Thursday, November 3, 2005
News staff writer
Fast legs, solid tackling and the passion of champions helped the Eagles’ varsity football team pick up their first win of the season Friday night at David Douglas High School. In front of a packed David Douglas crowd, Hood River took advantage of their strong running game, outrushing the Scots 320 yards to 173 for a final score of 27-21, HRV.
“Our effort and passion was much better,” Coach Tracy Jackson said after the game. “We played to win this time. We have set goals of improving every week and although we still have a lot of work to do, we are improving.”
The first quarter of the game was scoreless, with both teams trading possessions from fourth down turnovers.
The field lights kicked on, the sun set over Portland and, with rain threatening overhead, a crew of cheerleaders and loyal Eagle fans huddled together on the visitors’ side of the field.

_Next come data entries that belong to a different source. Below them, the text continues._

(** ** The decimal exponent *)

Lemma exp10_above_spec (fuel : nat) (n d k : Z) :
  0 < d -> d <= n -> n < d * 10 ^ Z.of_nat fuel ->
  let x := exp10_above fuel n d k in
  k <= x /\ d * 10 ^ (x - k) <= n < d * 10 ^ (x - k + 1).
Proof.
  revert d k. induction fuel as [|f IH]; intros d k Hd Hle Hlt x; subst x.
  - cbn in Hlt. lia.
  - cbn [exp10_above]. destruct (Z.ltb_spec n (10 * d)) as [H|H].
    + rewrite Z.sub_diag. cbn. lia.
    + rewrite Nat2Z.inj_succ, Z.pow_succ_r in Hlt by lia.
      replace (d * (10 * 10 ^ Z.of_nat f)) with (10 * d * 10 ^ Z.of_nat f) in Hlt by ring.
      destruct (IH (10 * d) (k + 1)) as (Hk & Hlo & Hhi); [lia..|].
      set (x := exp10_above f n (10 * d) (k + 1)) in *.
      replace (x - k) with (Z.succ (x - (k + 1))) by lia.
      replace (Z.succ (x - (k + 1)) + 1) with (Z.succ (x - (k + 1) + 1)) by lia.
      rewrite !Z.pow_succ_r by lia. lia.
Qed.

Lemma exp10_below_spec (fuel : nat) (n d k : Z) :
  0 < n -> n < d -> d <= n * 10 ^ Z.of_nat fuel ->
  let x := exp10_below fuel n d k in
  k < x /\ n * 10 ^ (x - k - 1) < d <= n * 10 ^ (x - k).
Proof.
  revert n k. induction fuel as [|f IH]; intros n k Hn Hlt Hle x; subst x.
  - cbn in Hle. lia.
  - cbn [exp10_below]. destruct (Z.leb_spec d n) as [H|_]; [lia|].
    rewrite Nat2Z.inj_succ, Z.pow_succ_r in Hle by lia.
    replace (n * (10 * 10 ^ Z.of_nat f)) with (10 * n * 10 ^ Z.of_nat f) in Hle by ring.
    destruct (Z.le_gt_cases d (10 * n)) as [H10|H10].
    + destruct f as [|f]; cbn [exp10_below].
      * replace (k + 1 - k - 1) with 0 by lia. replace (k + 1 - k) with 1 by lia. lia.
      * destruct (Z.leb_spec d (10 * n)) as [_|H]; [|lia].
        replace (k + 1 - k - 1) with 0 by lia. replace (k + 1 - k) with 1 by lia. lia.
    + destruct (IH (10 * n) (k + 1)) as (Hk & Hlo & Hhi); [lia..|].
      set (x := exp10_below f (10 * n) d (k + 1)) in *.
      replace (x - k - 1) with (Z.succ (x - (k + 1) - 1)) by lia.
      replace (x - k) with (Z.succ (x - (k + 1))) by lia.
      rewrite !Z.pow_succ_r by lia. lia.
Qed.

(** The fraction of a finite double lies between 10^-400 and 10^400. *)
Lemma ratio_bounds (m : positive) (e : Z) :
  bits m <= 53 -> -1074 <= e <= 971 ->
  let nd := ratio m e in
  0 < nd.1 /\ 0 < nd.2 /\ nd.2 <= nd.1 * 10 ^ 400 /\ nd.1 < nd.2 * 10 ^ 400.
Proof.
  intros Hb He nd. subst nd. unfold ratio.
  pose proof (bits_bounds m) as [_ Hm].
  assert (Z.pos m < 2 ^ 53) as Hm'.
  { eapply Z.lt_le_trans; [exact Hm|]. apply Z.pow_le_mono_r; lia. }
  assert (2 ^ 1074 <= 10 ^ 400) as H1 by (by apply Z.leb_le; vm_compute).
  assert (2 ^ 53 * 2 ^ 971 <= 10 ^ 400) as H2 by (by apply Z.leb_le; vm_compute).
  destruct (Z.leb_spec 0 e) as [H0|H0]; cbn [fst snd].
  - assert (1 <= 2 ^ e) by (apply (Z.pow_le_mono_r 2 0); lia).
    assert (2 ^ e <= 2 ^ 971) by (apply Z.pow_le_mono_r; lia).
    assert (0 < 10 ^ 400) by lia. split_and!; try nia.
  - assert (1 <= 2 ^ (- e)) by (apply (Z.pow_le_mono_r 2 0); lia).
    assert (2 ^ (- e) <= 2 ^ 1074) by (apply Z.pow_le_mono_r; lia).
    split_and!; try nia.
Qed.

(** The search for the decimal exponent ends within its bound, at the [x]
    with [10 ^ x <= n / d < 10 ^ (x + 1)]. *)
Lemma exp10_spec (n d : Z) :
  0 < n -> 0 < d -> d <= n * 10 ^ 400 -> n < d * 10 ^ 400 ->
  let x := exp10 (n, d) in
  if 0 <=? x then d * 10 ^ x <= n < d * 10 ^ (x + 1)
  else n * 10 ^ (- x - 1) < d <= n * 10 ^ (- x).
Proof.
  intros Hn Hd Hlo Hhi x. subst x. unfold exp10. cbn [fst snd].
  destruct (Z.leb_spec d n) as [H|H].
  - destruct (exp10_above_spec 400 n d 0 Hd H Hhi) as (Hx & Hb).
    rewrite Z.sub_0_r in Hb. by rewrite (proj2 (Z.leb_le _ _) Hx).
  - destruct (exp10_below_spec 400 n d 0 Hn H Hlo) as (Hx & Hb).
    rewrite Z.sub_0_r in Hb.
    rewrite (proj2 (Z.leb_gt _ _)) by lia.
    by rewrite Z.opp_involutive.
Qed.

(** ** Rounding *)

Section Rounding.
Implicit Types (n d q a b k : Z).

Lemma round_half_even_nearest n d : 0 < d -> nearest (n, d) (round_half_even (n, d)).
Proof.
  intros Hd. unfold nearest, round_half_even. cbn [fst snd].
  pose proof (Z.div_mod n d ltac:(lia)) as E.
  pose proof (Z.mod_pos_bound n d Hd) as Hr.
  destruct (Z.compare_spec (2 * (n mod d)) d); try destruct (Z.even _); nia.
Qed.

Lemma round_half_even_tie n d :
  0 < d -> 2 * (n mod d) = d -> Z.even (round_half_even (n, d)) = true.
Proof.
  intros Hd Ht. unfold round_half_even. cbn [fst snd]. rewrite Ht, Z.compare_refl.
  destruct (Z.even (n / d)) eqn:He; [done|].
  rewrite Z.even_add, He. done.
Qed.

Chase Munos struck first for HRV in the second quarter, scoring off a break down the left side. Tim Chance kicked the extra point. On the next play, the Eagles’ kickoff strategy worked perfectly. Kicking a hard, low shot, Hood River rushed the return team and Obed Bello recovered a loose ball that bounced off a David Douglas player’s helmet. Ian Bohince scored next for a 13-0 HRV lead.
The Scots had decent running and passing games, averaging 4.3 yards per carry and 14 yards per reception. They scored first off a running play to cut the Eagles’ lead down to six points.
The Eagles’ defense did an excellent job of stopping David Douglas’ pushes. After halftime, the Scots worked the ball to the three yard line. Hood River made a huge stop, denying David Douglas a touchdown and the possible lead.
In their only pass of the game, quarterback Tony Guisto found Josh Castaneda Jr. open in the end zone for the Eagles’ final touchdown.
The game ended with suspense, as David Douglas, behind by six points, had a last-chance run in the final minutes of the fourth quarter.
They made a break for the endzone and ran the ball out of bounds with one second left on the clock.
On about the 40-yard line, the Scots went for the Hail-Mary. The throw was clean and accurate and the reciever met the ball in the end zone.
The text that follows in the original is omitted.